Evaluation is an important process that contributes significantly to the general
understanding educational behavioral change processes. It is focuses on improving a certain
program. It is also of benefit to other people who could be conducting similar kinds of programs
and would want to conduct an evaluation as well (Oermann., 2013). Diabetic patients require
close monitoring and management from the care givers. The health services offered to them
should be of quality. It is for this reason that evaluation of the education offered to them is
important (Thayer et al., 2016).
For the education of patients with type II diabetes, a process evaluation will be conducted
to determine the effectiveness of the program. A quasi-experimental design method will be used
to conduct the evaluation. During the process, evidence Based Practice (EBP) will be used in
conducting the process evaluation whereby the researcher will go through research that has
previously been conducted by other scholars on evaluation of patient education on type II
diabetes. The nurse will then examine the acquired findings and compare them to those obtained
from conducting a process evaluation on patients in his/her clinical setting.
What will be Measured
The researcher will conduct an in-depth study on several peer-reviewed sources on
assessment of education to patients with type II diabetes. Evidence will be sought on patient
factors that are thought to change with such a program. These factors include; patient knowledge
on diabetes, self-care skills, diabetes self-efficacy, well-being, depression, and most importantly
the patient intention for future behavior. According to Duru, the most important indicator of
behavior change after patient education is the intention of the patients to make changes after they
have left the program (Duru, 2013).
Additionally, the research will also involve gathering evidence on patient perceptions in
other clinical settings on the program. This is significant because it determines the effectiveness
of the program. The satisfaction of patients in the program will also be assessed since it is an
important indicator of behavior change process (Lewis et al., 2016). Patient views on what areas
of the curriculum they felt were well handled and which areas did not receive enough attention or
received excess attention will also be examined. Moreover, program trends such as parts of the
program that patients do not need and which ones they need more will be evaluated as well. This
will be important to the researcher since it will help him/her to modify the program based on
previous successes or failures of a similar program in other institutions.

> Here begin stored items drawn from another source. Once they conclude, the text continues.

Definition reducer (state : State) (action : Action) : State :=
  match action with
  | initActiveProvidersFromLocalStorage_fulfilled payload =>
      {| activeProviders := payload;
         enabledProviders := enabledProviders state;
         hasErrorLoadingEnabledProviders := hasErrorLoadingEnabledProviders state;
         isLoadingEnabledProviders := isLoadingEnabledProviders state |}
  | getEnabledProvidersHub_fulfilled payload =>
      {| activeProviders := activeProviders state;
         enabledProviders := payload;
         hasErrorLoadingEnabledProviders := hasErrorLoadingEnabledProviders state;
         isLoadingEnabledProviders := false |}
  | getEnabledProvidersHub_pending =>
      {| activeProviders := activeProviders state;
         enabledProviders := enabledProviders state;
         hasErrorLoadingEnabledProviders := false;
         isLoadingEnabledProviders := true |}
  | getEnabledProvidersHub_rejected =>
      {| activeProviders := activeProviders state;
         enabledProviders := enabledProviders state;
         hasErrorLoadingEnabledProviders := true;
         isLoadingEnabledProviders := false |}
  | setActiveProviderAndPersist_fulfilled payload =>
      {| activeProviders := payload;
         enabledProviders := enabledProviders state;
         hasErrorLoadingEnabledProviders := hasErrorLoadingEnabledProviders state;
         isLoadingEnabledProviders := isLoadingEnabledProviders state |}
  | other _ => state
  end.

According to Lewis et al, one of the key successes of evaluation is the ability to analyze
data to obtain meaningful results and apply these results to enhance the functioning of the
program (Lewis et al., 2014). Statistical analysis will be conducted for appropriate interpretation
of the data to instill confidence in the conclusions that will be made from the collected data. For
instance, each outcome from the study will be evaluated and compared to similar aspects of
patients that will have enrolled in the patient education program.
From this study, the nurse will then identify the strengths, weaknesses, and flaws of the
education program that the patients have been receiving in his/her clinical setting and contrast
them with the gathered evidence. It is at this point that the examiner will go back to the drawing
boarding and come up with appropriate adjustments on the education program based on the
evidence he/she will have acquired from the scholarly sources he/she will have gone through.
The evaluation plan will start with a thorough research on patient education on type II
diabetes from the available scholarly sources. The researcher will note down how the program
has been working in other institutions. The goals, challenges, interventions, and successes of
patient education will be determined. Then he/she will use the quasi-experimental design method
to compare the program in other clinical settings to what they have been offering to determine
whether they are on the right track. If not, the researcher will identify where they could be going
wrong and do necessary changes.
Quasi-experimental design method
This research method was preferred because the study involves determining the
perceptions of the patients on the program they have been attending. It is an important method of
study since it aids the examiner to conduct research without interfering with the behavior of the
participants. Examiner gathers evidence from several sources regarding the views of the patients
on whether the program is useful or not. The use of this method also offers unique insights that
can be used to promote patient outcomes.
Duru, O. K. (2013). Evaluation of the diabetes health plan to improve diabetes care and
prevention. Preventing chronic disease, 10.
Oermann, M. H., & Gaberson, K. B. (2013). Evaluation and testing in nursing education.
Springer Publishing Company.
Thayer, S., Chow, W., Korrer, S., & Aguilar, R. (2016). Real-world Evaluation of Glycemic
Control Among Patients with Type 2 Diabetes Mellitus Treated with Canagliflozin versus
Dipeptidyl Peptidase-4 Inhibitors. Current medical research and opinion, (just-accepted),
Lewis, M. A., Bann, C. M., Karns, S. A., Hobbs, C. L., Holt, S., Brenner, J., … & Burton, J. A.
(2014). Cross-site evaluation of the alliance to reduce disparities in diabetes clinical and
patient-reported outcomes. Health promotion practice, 15(2 suppl), 92S-102S.